# daru - Data Analysis in RUby

[![Gem Version](https://badge.fury.io/rb/daru.svg)](http://badge.fury.io/rb/daru)
[![Build Status](https://travis-ci.org/v0dro/daru.svg)](https://travis-ci.org/v0dro/daru)
[![Gitter](https://badges.gitter.im/v0dro/daru.svg)](https://gitter.im/v0dro/daru?utm_source=badge&utm_medium=badge&utm_campaign=pr-badge)

## Introduction

daru (Data Analysis in RUby) is a library for storage, analysis, manipulation and visualization of data in Ruby.

daru makes it easy and intuitive to process data predominantly through 2 data structures: `Daru::DataFrame` and `Daru::Vector`. Written in pure Ruby works with all ruby implementations. Tested with MRI 2.0, 2.1, 2.2 and 2.3.

## Features

* Data structures:
    - Vector - A basic 1-D vector.
    - DataFrame - A 2-D spreadsheet-like structure for manipulating and storing data sets.

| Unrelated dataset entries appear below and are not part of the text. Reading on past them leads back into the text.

(* ===== verification/Prelude.v ===== *)
(** * sshvault: a verification development

    sshvault keeps ssh hosts, snippets, port forwards, public keys and, sealed,
    private keys in an encrypted vault on each device, and syncs the vaults of
    a group of devices through a relay that sees only sealed blobs.  This
    library models the program ([src/src/*.rs], all of its files) as functions
    on explicit state and proves what makes it correct.

    ** The program and its parts

    - A vault is an append-only log of sealed record snapshots; its state is
      their merge, field by field, the later clock winning.  Sync exchanges
      frames of the logs; convergence of devices comes from the merge alone.
    - Records are sealed under the current key of a share (a group of devices);
      every rotation appends a key.  A device holds the key lists of its shares
      in a keyring sealed under a key derived from the passphrase.
    - The relay stores entries, devices with their approval, shares and members,
      and answers signed requests; a device is approved, revoked, and receives
      the key list wrapped to its public key.
    - The command line edits the vault, writes the ssh configuration and private
      key files, and drives syncing and the device commands.

    ** Files and the code they model

    Shared: [Prelude] (this file: error monad, list, option and integer lemmas,
    bytes and fixed-size arrays, tactics and hints), [Text] and [Numerals] (the
    parts of Rust's [str] and number formatting in use), [Extern] (third-party
    code as classes of operations with their documented laws, and [Toy]
    instances satisfying them).

    - record.rs: [Record] (clocks, kinds, payloads, serde conversions);
      [Typing] for what merging does to payload types.
    - merge.rs: [Merge].
    - crypto.rs: [Crypto].
    - vault.rs: [Log] (frames, key lists), [Keyring], [Validate], [Vault]
      (storage, clocks, replay, compaction, remote entries), [Crud] (records by
      name, export, import), [Lifecycle] (create, open, re-key); invariant and
      facts in [VaultInv], [CrudFacts], theorems in [VaultProps]; the operations
      that change the keys beside the others in [KeyGrowth]; import after
      export in [Backup]; several processes on one directory in [Handles]; the
      file system calls behind the four files, with crashes, in [VaultFiles].
    - proto.rs: [Proto].  relay.rs: [RelayDb] (tables and SQL statements),
      [Relay] (handlers as programs over statements, and the task behind a
      WebSocket), [RelayFacts], [RelayProps]; [Setup] (migration of a database
      file, and starting on it).
    - sync.rs: [Sync], [SyncFacts], [SyncRound], [SyncProps]; [Fleet] (any
      number of devices in turns); [Notify] joins the daemon to the WebSocket
      task.
    - device.rs: [Device], [DeviceProps]; [Joining] (enrolling a new machine,
      up to its first round), [Recovery] (a vault back from its phrase), [Shares] (creating and granting a share),
      [ShareRemoval] (removing a device from one).
    - sshconfig.rs: [SshConfig] (the texts), [SshFiles] (the calls that write
      them).
    - main.rs: [KeyFiles] (key files), [Cli] (every command), [CliFacts],
      [CliProps].
    - [Files], [FilesFacts]: paths, trees and the calls of [std::fs], with a
      logic of triples over the trees a program passes through.
    - [UnitTests] and [VaultTests]: the unit tests of the sources as programs
      over the model, which they pass; those that run ssh or ssh-keygen are
      left out.
    - [VaultSamples], [BackupSamples], [VaultFilesSamples], [RelaySamples],
      [SyncSamples], [HostileSamples], [FleetSamples], [NotifySamples],
      [DeviceSamples], [JoiningSamples], [RecoverySamples], [SharesSamples],
      [RemovalSamples], [CliSamples]: concrete vaults, relays and machines at which the hypotheses of the theorems hold and the
      functions evaluate.

    ** State and operations

    A method on [&mut self] is a function in the monad [M S E A], from a state
    to the state reached and [Ok] or [Err]; the state reached by a failed run
    is kept, as in the code.  The states are [Disk] (the four files of a vault
    directory) with [Vault] (an open handle), [Relay] (the tables), [Client]
    (a network, a vault and the random draws used), [Fs] (a tree and the trees
    passed), [Machine] and [Shell] (what a command acts on).  Bytes drawn from
    the system and the clock are arguments ([Draw], [InitDraw], [Entropy]).
    Machine integers are [Z] with the wrap-around of a release build written
    out.  Panics are [None] or [Panicked].

    ** What the theorems show

    - Merge: the state does not depend on the order or repetition of snapshots,
      and is the last write of each field; payloads stay well typed.
    - Vault: every sequence of operations, those that add keys included, keeps
      the state equal to the merge of what the keys open in the log, and the log
      only grows; reopening, snapshots and compaction do not change it; clocks
      of one device increase across processes; add, edit and refused operations
      do exactly what they should; an import adds exactly the exported records
      whose names are free.
    - Crashes: at every point of a record operation, of creating a vault, of an
      apply, of writing a key, what is on disk is old, new or reported; two
      windows that are neither are stated as they are.
    - Crypto and log: a wrapped key list opens for the device, the ephemeral key
      and the id it was made for; the log reader
      accepts exactly what the writer writes; a torn append is refused.
    - Relay: revocation is sticky, unauthorised requests change nothing, entries
      are stored once and all visible ones are returned, rotations do not replay;
      the invariants hold under every interleaving of the handlers' statements,
      with failures of the database and clients that hang up;
      starting on a file of any earlier version keeps every row.
    - Sync: a round by a device in good standing succeeds and exchanges
      everything, further rounds are idle; any number of devices that work and
      sync in any order end in the same state.  Against any answers of a relay
      the log, the files, the identity and the secrets of a vault stay in order;
      key lists are not authenticated, and what a relay that makes them up can
      do is stated and executed ([HostileSamples]).  The daemon's backoff is
      bounded, and a listening daemon misses no push.
    - Devices: a machine that enrolls ends with the vault's keys and entries
      once its code is typed; rotation, grants and removals deliver exactly the
      right keys to exactly the right devices, for the vault and for a share;
      recovery restores a vault whose key was never rotated; of one that was
      rotated it restores the key of epoch 0 only ([RecoverySamples]).
    - Configuration and commands: rendered files contain only directives of
      validated fields; an apply implements its specification; private keys are
      never exposed nor written where their record's name could send them;
      commands never lead to a vault whose configuration cannot be written.

    ** Bounds and fuel

    The frame reader and [validate_stack] recurse on the size of their input,
    of which each step consumes a part; [trim_start], [blank] and [words] on the
    length of the text; [create_dir_all] on the depth of the path; [follow] on
    the 40 links the kernel allows.  Theorems on running the relay assume
    [log_small] (a log below 4 GiB, the limit of a frame header) and sequence
    numbers below 2^63; those on clocks a counter below 2^64 - 1.

    ** Not modelled

    - Third-party code: ciphers, key derivation, encodings, SQLite, HTTP,
      WebSockets, TLS and the async runtime.  The first three are classes with
      laws; that a sealed blob opens under one key only ([AeadCommit]) is what
      the code takes for granted of its cipher.  SQLite is the effect of the
      statements in use, HTTP is [Transport]; the broadcast channel is
      [Broadcast]; binding a listener and loading certificates is [Server], of
      unknown effect.
    - Argument parsing (clap attributes), log output, and the debug formatting
      of names in error messages.
    - I/O errors and full disks on the machines of a vault.  (The relay's database
      may fail at any statement.)  Paths on the command line are absolute and their
      directories are not links.
    - Erasing secrets from memory.

    ** Open

    The theorems on several devices speak of one relay and of devices that take
    turns: in [Fleet] a turn is a whole round or operation, elsewhere a request.
    Rounds whose requests interleave are not covered; the handlers' statements
    are ([RelayProps]), and one interleaving of them in which an entry is missed
    is in the findings (relay.rs, pull). *)


From Stdlib Require Import ZArith NArith Lia.
From Stdlib Require Import Strings.String Strings.Ascii.
From Stdlib Require Strings.Byte.
From stdpp Require Export strings countable base tactics option gmap sets list.
From stdpp Require Import fin_maps sorting.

This is daru's primary data structure.
* Compatible with [IRuby notebook](https://github.com/SciRuby/iruby), [statsample](https://github.com/SciRuby/statsample), [statsample-glm](https://github.com/SciRuby/statsample-glm) and [statsample-timeseries](https://github.com/SciRuby/statsample-timeseries).
* Support for time series.
* Singly and hierarchically indexed data structures.
* Flexible and intuitive API for manipulation and analysis of data.
* Easy plotting, statistics and arithmetic.
* Plentiful iterators.
* Optional speed and space optimization on MRI with [NMatrix](https://github.com/SciRuby/nmatrix) and GSL.
* Easy splitting, aggregation and grouping of data.
* Quickly reducing data with pivot tables for quick data summary.
* Import and export data from and to Excel, CSV, SQL Databases, ActiveRecord and plain text files.

## Notebooks

#### Notebooks on most use cases

* [Overview of most daru functions](http://nbviewer.ipython.org/github/SciRuby/sciruby-notebooks/blob/master/Data%20Analysis/Daru%20Demo.ipynb)
* [Basic Creation of Vectors and DataFrame](http://nbviewer.ipython.org/github/SciRuby/sciruby-notebooks/blob/master/Data%20Analysis/Creation%20of%20Vector%20and%20DataFrame.ipynb)
* [Detailed Usage of Daru::Vector](http://nbviewer.ipython.org/github/SciRuby/sciruby-notebooks/blob/master/Data%20Analysis/Usage%20of%20Vector.ipynb)
* [Detailed Usage of Daru::DataFrame](http://nbviewer.ipython.org/github/SciRuby/sciruby-notebooks/blob/master/Data%20Analysis/Usage%20of%20DataFrame.ipynb)
* [Searching and combining data in daru](http://nbviewer.ipython.org/github/SciRuby/sciruby-notebooks/blob/master/Data%20Analysis/Searching%20and%20Combining%20Data.ipynb)
* [Grouping, Splitting and Pivoting Data](http://nbviewer.ipython.org/github/SciRuby/sciruby-notebooks/blob/master/Data%20Analysis/Grouping%2C%20Splitting%20and%20Pivoting.ipynb)
* [Usage of Categorical Data](http://nbviewer.jupyter.org/github/SciRuby/sciruby-notebooks/blob/master/Data%20Analysis/Categorical%20Data/Categorical%20Data.ipynb)

#### Visualization
* [Visualizing Data With Daru::DataFrame](http://nbviewer.ipython.org/github/SciRuby/sciruby-notebooks/blob/master/Visualization/Visualizing%20data%20with%20daru%20DataFrame.ipynb)
* [Plotting using Nyaplot](http://nbviewer.jupyter.org/github/SciRuby/sciruby-notebooks/blob/master/Data%20Analysis/Plotting/Visualization.ipynb)
* [Plotting using GnuplotRB](http://nbviewer.jupyter.org/github/SciRuby/sciruby-notebooks/blob/master/Data%20Analysis/Plotting/Gnuplotrb.ipynb)
* [Vector plotting with Gruff](http://nbviewer.jupyter.org/github/SciRuby/sciruby-notebooks/blob/master/Data%20Analysis/Plotting/Gruff%20Vector.ipynb)
* [DataFrame plotting with Gruff](http://nbviewer.jupyter.org/github/SciRuby/sciruby-notebooks/blob/master/Data%20Analysis/Plotting/Gruff%20DataFrame.ipynb)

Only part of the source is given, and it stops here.